Chaucer’s Parson isn’t the most likable pilgrim on the way to Canterbury but he stands out among the clerical throng. Amid lecherous friars, sybaritic monks, simonous pardoners and cosseted prioresses, the parson’s poverty, humility and modesty almost awakens suspicion. Just what is he after – this plain-speaking wet blanket whose ‘tale’ is a sermon on penitance? The worst that contemporary scholars can pin on the man is a charge of crypto-Lollardy. Surely there must be more?
While the modern world singles out Lechery and Sloth, the middle ages held that the most dangerous mortal sins were Pride and Avarice (Coveitise). Chaucer doesn’t like either and spends much of the Canterbury Tales revealing the excesses of a clergy who think too much of themselves and too little of others. In the Parson’s Tale, Chaucer runs through the mortal sins one by one, dissecting the meanings of each and suggesting remedies. As the root of many other vices, Avarice is singled out for closer attention. Unlike many of his contemporaries, Chaucer’s Parson does not see avarice as identical to ‘coveitise’. The good Parson explains that avarice differs from covetousness in one essential way:
the difference bitwixe Avarice and Coveitise is this: Coveitise is for to coveite swiche thynges as thou hast nat; and Avarice is for to withholde and kepe swiche thynges as thou hast, withoute rightful nede
The Parson accounts the latter, avarice, as the worse sin.
Writing at about the same time as Chaucer, Robert Langland resists using the latin term ‘avarice’ much in Piers Plowman – 5 mentions to the 47 given to equally latinate ‘coveitise’ and 31 to variants of ‘unkyndenesse’. Langland frequently links the allegorical figure Coveitise with one representing Unkyndenesse and the individual word ‘coveitise’ with the phrase ‘unkynde desiryng’. While this is certainly a felicitous combination for a poet who relies on consonance (ram, ruff, rom), it would be wrong to see the linkage as purely poetic instrumentalism. To want what one has not got (and should not have) is, for Langland, unkindness and a sin against Love. Coveitise thus lies behind the first bite of the apple, the fateful kiss in the garden. Desire is the root of all evil and must be remedied by love of others. A more overtly radical poet than Chaucer, Langland insists that people should not only share their burdens:
Forthi love we as leve children shal, and ech man laughe of oother,
And of that ech man may forbere, amende there it neaeth,
And every man helpe oother — for hennes shul we alle:
Alter alterius onera portate.
but also their wealth:
And be we noght unkynde of oure catel, ne of oure konnyng neither,
For woot no man how neigh it is to ben ynome fro bothe.

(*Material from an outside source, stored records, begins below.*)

(* ===== verification/Controller.v ===== *)
(** * The controller: construction, event dispatch and the event loop
    (admin-polos.js, lines 8-53 and 289-297)

    [new AdminPolos()] reads the elements by id, then [init] registers the
    listeners, applies the layout, sets up auto-hover and the Polos
    integration.  Afterwards the page evolves by inputs: clicks (dispatched
    along the bubbling path, honouring [stopPropagation]), pointer
    entering or leaving the sidebar, window resizes, timers firing, Polos
    notifications and calls of the public methods. *)

From S2P Require Import Prelude Dom Runtime Page Submenu Layout Dropdown Hover Polos.

(** Lines 33-53. *)
Definition setupEventListeners : M unit :=
  st <- getCtl c_sidebarToggle;; n1 <- deref st "addEventListener";;
  listen (TNode n1) "click" HSidebarToggle;;
  ov <- getCtl c_overlay;; n2 <- deref ov "addEventListener";;
  listen (TNode n2) "click" HOverlayClick;;
  um <- getCtl c_userMenu;; n3 <- deref um "addEventListener";;
  listen (TNode n3) "click" HUserMenuClick;;
  listen TDocument "click" HDocumentClick;;
  listen TWindow "resize" HWindowResize;;
  btns <- getCtl c_layoutButtons;;
  forEach btns (λ btn, listen (TNode btn) "click" HLayoutButton).

(** Lines 24-31. *)
Definition init : M unit :=
  setupEventListeners;;
  setupLayoutSystem;;
  setupAutoHover;;
  setupPolosIntegration;;
  console_log "🚀 Admin Polos v1.0 Initialized".

(** Lines 9-22; the class field [handleSubmenuClick] (line 156) is a
    function object created before the constructor body runs. *)
Definition construct : M unit :=
  fn <- new_closure;;
  d <- gets w_dom;;
  modify_ctl (λ _, mkCtl (getElementById d "sidebar") (getElementById d "sidebarToggle")
                         (getElementById d "overlay") (getElementById d "userMenu")
                         (getElementById d "userDropdown")
                         (querySelectorAll d (SClass "layout-btn"))
                         None false (Some "full") fn);;
  init.

(** Lines 292-294: the body of the [DOMContentLoaded] listener.  The
    instance is published as [window.adminPolos] once the constructor
    has returned; when it throws, nothing is published. *)
Definition onDOMContentLoaded : M unit :=
  construct;; modify (λ w, set_globals ({["adminPolos"]} ∪ w_globals w) w).

(** Lines 291-297, the script itself: it registers the listener above
    (line 292) and publishes the class as [window.AdminPolos] (line 297).
    The browser calls the listener once, when the document is parsed;
    [page_load] below is that call. *)
Definition script : M unit :=
  modify (λ w, set_globals ({["AdminPolos"]} ∪ w_globals w) w).

(** The script, then [DOMContentLoaded]: an exception of the listener is
    reported. *)
Definition page_load : M unit := script;; catch_report onDOMContentLoaded.

(** ** Running listeners and callbacks *)

Definition run_handler (h : Handler) (e : Event) : M unit :=
  match h with
  | HSidebarToggle => toggleSidebar
  | HOverlayClick => closeMobileSidebar
  | HUserMenuClick => toggleUserDropdown e
  | HDocumentClick => handleOutsideClick e
  | HWindowResize => handleResize
  | HLayoutButton => changeLayout e
  | HMouseEnter => onMouseEnter e
  | HMouseLeave => onMouseLeave e
  | HSubmenuClick => handleSubmenuClick e
  | HInteractiveClick => interactiveClick e
  | HStatsClick => statsClick e
  | HExportClick => exportClick e
  | HPeriodClick => periodClick e
  end.

Definition run_callback (cb : Callback) : M unit :=
  match cb with
  | CbHoverExpand => hoverExpand
  | CbHoverCollapse => hoverCollapse
  | CbFallbackEnhance => enhanceInteractiveElements
  | CbInteractiveDone => interactiveDone
  | CbExportDone => exportDone
  | CbPeriodDone p => periodDone p
  end.

(** ** Event dispatch *)

Definition listeners_at (w : World) (t : EvTarget) (ty : string) : list Listener :=
  filter (λ l, l_target l = t ∧ l_type l = ty) (w_listeners w).

Definition with_currentTarget (t : EvTarget) (e : Event) : Event :=
  mkEvent (ev_type e) (ev_target e) t (ev_relatedTarget e).

(** The targets an event visits: a [click] bubbles from its target
    through its ancestors to the document and the window; [mouseenter],
    [mouseleave] and [resize] stay on their target. *)
Definition event_path (d : Dom) (e : Event) : list EvTarget :=
  if ev_type e === "click" then
    match ev_target e with
    | TNode n => (TNode <$> ancestors (length d) d n) ++ [TDocument; TWindow]
    | TDocument => [TDocument; TWindow]
    | TWindow => [TWindow]
    end
  else [ev_target e].

(** The listeners of one target, registered when the event reaches it,
    run in registration order; [stopPropagation] takes effect after the
    current target. *)
Fixpoint propagate (path : list EvTarget) (e : Event) : M unit :=
  match path with
  | [] => ret tt
  | t :: path' =>
      ls <- gets (λ w, listeners_at w t (ev_type e));;
      forEach ls (λ l, catch_report (run_handler (l_handler l) (with_currentTarget t e)));;
      stopped <- gets w_stopped;;
      if stopped then ret tt else propagate path' e
  end.

Definition dispatch (e : Event) : M unit :=
  modify (set_evflags false false);;
  path <- gets (λ w, event_path (w_dom w) e);;
  propagate path e.

(** [Polos] emitting [name] with the [screenChange] payload. *)
Definition polos_emit (name from to : string) : M unit :=
  subs <- gets (λ w, default [] (w_polos w));;
  forEach subs (λ s, if s.1 === name then catch_report (run_polos s.2 from to) else ret tt).

(** ** Timers *)

(** The pending timer that fires next: the earliest due, and among
    those the first scheduled. *)
Fixpoint earliest (ts : list Timer) : option Timer :=
  match ts with
  | [] => None
  | t :: ts' =>
      match earliest ts' with
      | Some u => if Z.leb (tm_due t) (tm_due u) then Some t else Some u
      | None => Some t
      end
  end.

Definition fire_timer : M unit :=
  ts <- gets w_timers;;
  match earliest ts with
  | None => ret tt
  | Some t =>
      modify (λ w, set_now (Z.max (w_now w) (tm_due t))
                     (set_timers (filter (λ u, tm_id u ≠ tm_id t) (w_timers w))
                                 (w_nextTimer w) w));;
      catch_report (run_callback (tm_cb t))
  end.

(** ** Which listeners the page has *)

Definition no_listener (h : Handler) (w : World) : Prop :=
  ∀ l, l ∈ w_listeners w → l_handler l ≠ h.

Lemma no_listener_addEventListener h t ty fn h' :
  h' ≠ h → preserves (no_listener h) (addEventListener t ty fn h').
Proof.
  intros Hh w Hw. simpl. case_decide; [done|]. intros l. simpl.
  rewrite elem_of_app, list_elem_of_singleton. intros [Hl| ->]; [by apply Hw|done].
Qed.

Lemma no_listener_listen h t ty h' : h' ≠ h → preserves (no_listener h) (listen t ty h').
Proof.
  intros Hh. unfold listen. apply preserves_bind; [by intros w|].
  intros fn. by apply no_listener_addEventListener.
Qed.

(** Unfold the primitives that only touch the document, the controller
    fields, storage, output, timers or Polos subscriptions, and close
    [preserves] for a property of the listeners. *)
Ltac listeners_frame :=
  unfold cl_add, cl_remove, cl_toggle, cl_contains, modify_dom, modify_ctl, getCtl,
    getItem, setItem, emit, console_log, setLoading, polos_on, polos_present,
    stopPropagation, preventDefault, clearTimeout;
  preserves_split;
  try (apply preserves_modify; intros ?w ?Hw; simpl; try (destruct (w_polos _)); done);
  try (intros ?w ?Hw; done).

Lemma closeAllSubmenus_no_listener h : preserves (no_listener h) closeAllSubmenus.
Proof. unfold closeAllSubmenus. listeners_frame. Qed.

Lemma setLayout_no_listener h v : preserves (no_listener h) (setLayout v).
Proof.
  unfold setLayout. listeners_frame. all: apply closeAllSubmenus_no_listener.
Qed.

Lemma setupLayoutSystem_no_listener h : preserves (no_listener h) setupLayoutSystem.
Proof. unfold setupLayoutSystem. listeners_frame. all: apply setLayout_no_listener. Qed.

#[export] Hint Resolve closeAllSubmenus_no_listener setLayout_no_listener
  setupLayoutSystem_no_listener no_listener_listen : polos.

(** [init] registers no [handleSubmenuClick] listener: [setupSubmenuToggle]
    is called only from [refresh]. *)
Lemma init_no_submenu_listener : preserves (no_listener HSubmenuClick) init.
Proof.
  unfold init, setupEventListeners, setupAutoHover, setupPolosIntegration.
  listeners_frame; auto with polos; apply no_listener_listen; discriminate.
Qed.

(** ** Inputs: what the user, the browser and the page's scripts do *)

Inductive Input :=
| IClick (n : nat)                  (** a click on element [n] *)
| IEnterSidebar (from : option nat)  (** the pointer enters the sidebar *)
| ILeaveSidebar (to : option nat)    (** the pointer leaves the sidebar *)
| IResize (width : Z)
| ITimer                             (** the next timer fires *)
| IPolos (name from to : string)     (** Polos emits an event *)
| IRefresh                           (** [adminPolos.refresh()] *)
| ISetLayout (v : jsstring).         (** [adminPolos.setLayoutManually(v)] *)

Definition click_event (n : nat) : Event := mkEvent "click" (TNode n) (TNode n) None.

(** A page script calling a method of [window.adminPolos]: a [TypeError]
    when the constructor threw and the instance was never published; an
    exception of the method is reported. *)
Definition page_call (m : M unit) : M unit :=
  inst <- gets (λ w, bool_decide ("adminPolos" ∈ w_globals w));;
  if inst then catch_report m else emit (OError (TypeError "adminPolos")).

Definition handle_input (i : Input) : M unit :=
  match i with
  | IClick n => dispatch (click_event n)
  | IEnterSidebar r =>
      sb <- getCtl c_sidebar;;
      match sb with Some s => dispatch (mkEvent "mouseenter" (TNode s) (TNode s) r) | None => ret tt end
  | ILeaveSidebar r =>
      sb <- getCtl c_sidebar;;
      match sb with Some s => dispatch (mkEvent "mouseleave" (TNode s) (TNode s) r) | None => ret tt end
  | IResize x => modify (set_innerWidth x);; dispatch (mkEvent "resize" TWindow TWindow None)
  | ITimer => fire_timer
  | IPolos name f t => polos_emit name f t
  | IRefresh => page_call refresh
  | ISetLayout v => page_call (setLayoutManually v)
  end.

(** The worlds a page reaches from [w0]. *)
Inductive reachable (w0 : World) : World → Prop :=
| reach_load : reachable w0 (final (page_load w0))
| reach_step w i : reachable w0 w → reachable w0 (final (handle_input i w)).

(** ** Properties of the whole page *)

Lemma no_listener_set_out h o w : no_listener h w → no_listener h (set_out o w).
Proof. done. Qed.

(** The script and its [DOMContentLoaded] listener add no submenu
    listener, whether the constructor returns or throws. *)
Lemma page_load_no_submenu_listener : preserves (no_listener HSubmenuClick) page_load.
Proof.
  unfold page_load, script, onDOMContentLoaded, construct, new_closure, modify_ctl.
  preserves_split; try (apply preserves_modify; intros w' Hw'; done).
  apply preserves_catch_report; [|intros ??; apply no_listener_set_out].
  preserves_split; try (apply preserves_modify; intros w' Hw'; done).
  apply init_no_submenu_listener.
Qed.

(** C14. Page load never binds the submenu handler: from a page with no
    listeners, the script and its [DOMContentLoaded] listener leave no
    [handleSubmenuClick] listener, whether the constructor succeeds or
    throws.  Submenus are only click-driven after a call of [refresh()]. *)
Theorem load_binds_no_submenu_handler (w : World) :
  w_listeners w = [] →
  ∀ l, l ∈ w_listeners (final (page_load w)) → l_handler l ≠ HSubmenuClick.
Proof.
  intros Hw. apply page_load_no_submenu_listener. unfold no_listener. rewrite Hw. intros l Hl. inversion Hl.
Qed.

Definition sample_page : World := sample_world 1024 ∅.

Lemma load_binds_no_submenu_handler_witness :
  Forall (λ l, l_handler l ≠ HSubmenuClick) (w_listeners (final (page_load sample_page))).
Proof. apply Forall_forall, load_binds_no_submenu_handler. reflexivity. Defined.

(** The world after page load and the inputs, step by step. *)
Definition run_from (w0 : World) (inputs : list Input) : World :=
  foldl (λ w i, final (handle_input i w)) (final (page_load w0)) inputs.

Lemma run_from_reachable w0 inputs : reachable w0 (run_from w0 inputs).
Proof.
  unfold run_from. rewrite <-(reverse_involutive inputs).
  induction (reverse inputs) as [|i l IH]; [constructor|].
  rewrite reverse_cons, foldl_app. simpl. by constructor.
Qed.
(** C32. A page without [#overlay] is left half-initialised:
    [setupEventListeners] has registered the sidebar toggle's listener
    (line 35) when [this.overlay.addEventListener] (line 38) throws a
    [TypeError]; the exception escapes the constructor and is reported,
    [window.adminPolos] is never assigned, so every later page call of
    [adminPolos.refresh()] or [setLayoutManually] throws a [TypeError]
    too, while the toggle listener stays live. *)
Theorem load_without_overlay (w0 : World) (n : nat) :
  getElementById (w_dom w0) "sidebarToggle" = Some n →
  getElementById (w_dom w0) "overlay" = None →
  w_listeners w0 = [] → "adminPolos" ∉ w_globals w0 →
  let w := final (page_load w0) in
  w_out w = w_out w0 ++ [OError (TypeError "addEventListener")] ∧
  w_listeners w = [mkListener (TNode n) "click" (S (w_nextFn w0)) HSidebarToggle] ∧
  c_overlay (w_ctl w) = None ∧
  ∀ m, page_call m w = Ok tt (set_out (w_out w ++ [OError (TypeError "adminPolos")]) w).
Proof.
  intros Hst Hov Hl Hg. unfold page_load, script, catch_report, onDOMContentLoaded, construct, init,
    setupEventListeners. run. rewrite Hst. run. rewrite Hl. rewrite decide_False by inversion 1.
  run. rewrite Hov. run. split_and!; try done.
  intros m. unfold page_call. run. rewrite bool_decide_eq_false_2 by set_solver. done.
Qed.

(** The sample page whose overlay lost its id. *)
Definition no_overlay_page : World :=
  set_dom (<[11 := el None "div" (Some 0) ["overlay"] []]> sample_dom) (sample_world 500 ∅).

(** On that page, after the failed load, a click on the toggle on a
    phone still opens the sidebar (1) and reports a second [TypeError]
    from [this.overlay.classList]; the overlay is never shown. *)
Lemma load_without_overlay_witness :
  (let w := final (page_load no_overlay_page) in
   w_out w = [OError (TypeError "addEventListener")] ∧
   w_listeners w = [mkListener (TNode 10) "click" 2 HSidebarToggle] ∧ c_overlay (w_ctl w) = None ∧
   ∀ m, page_call m w = Ok tt (set_out (w_out w ++ [OError (TypeError "adminPolos")]) w)) ∧
  classList_contains "open" 1 (w_dom (run_from no_overlay_page [IClick 10])) = true ∧
  classList_contains "active" 11 (w_dom (run_from no_overlay_page [IClick 10])) = false ∧
  w_out (run_from no_overlay_page [IClick 10]) =
    [OError (TypeError "addEventListener"); OError (TypeError "classList")].
Proof.
  split; [|vm_compute; split_and!; reflexivity].
  apply (load_without_overlay no_overlay_page 10); [reflexivity|reflexivity|reflexivity|set_solver].
Defined.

Chaucer’s Parson also objects to coveitise – desiring – but avarice really gets his goat because it is linked to idolatry:
Man hath moore hope in his catel than
In jhesu crist, and dooth moore observance in
Kepynge of his tresor than he dooth to the
Service of jhesu crist and therfore seith
Seint paul ad ephesios, quinto, that an avaricious
Man is in the thraldom of ydolatrie.
Avarice is here a terrible sin, not because an individual has an obligation to help bear the burdens of others or because wanting more implies wanting more than others have, but because the avaricious man worships his treasure before God.
Thus is an avaricious
Man, that loveth his tresor biforn god, an
Ydolastre, / thurgh this cursed synne of avarice
Again, for the Parson, it is idolatry – the worshipping of money – that makes avarice a bad thing, not the desire for material goods or the failure to share per se. In Langland, coveitise represents a great ‘unkindness’ against ones fellow humans and against the love of God. For Chaucer’s Parson, however, avarice sets up many gods before the one true God and transforms men into idolators.
But if the roots of sinfulness are different, the cures for ‘coveitise’ and ‘avarice’ are fairly similar. Langland presents ‘kindness’ through the sharing of resources and Chaucer ‘misericorde’ – merciful feelings towards the less fortunate. The Parson preaches that
niw shul ye understonde that the releevynge
Of avarice is misericorde, and pitee largely
And if you cannot muster true pity, he suggests
another manere of remedie agayns
Avarice is resonable largesse;
We might suggest that ‘resonable largesse‘ strains the quality of mercy a bit, but the good Parson assures us that there exists ‘fool largesse‘ or extravagant giving that only serves to puff up the pride of the giver. Our Parson is rather strict on this point, claiming that the excessively generous will receive the curse of damnation on the day of judgement:
Given the strength of this formulation (damnation to the generous!), it comes as no surprise that the Parson never uses the word ‘unkyndenesse’ (it appears once in the Canterbury Tales). Our Parson may well be a faithful shepherd to his flock and a salutary corrective to the all-too-worldly friars, monks and nuns in his company, but he does not run over with the milk of human kindness. Most of us would prefer to be in Langland’s parish.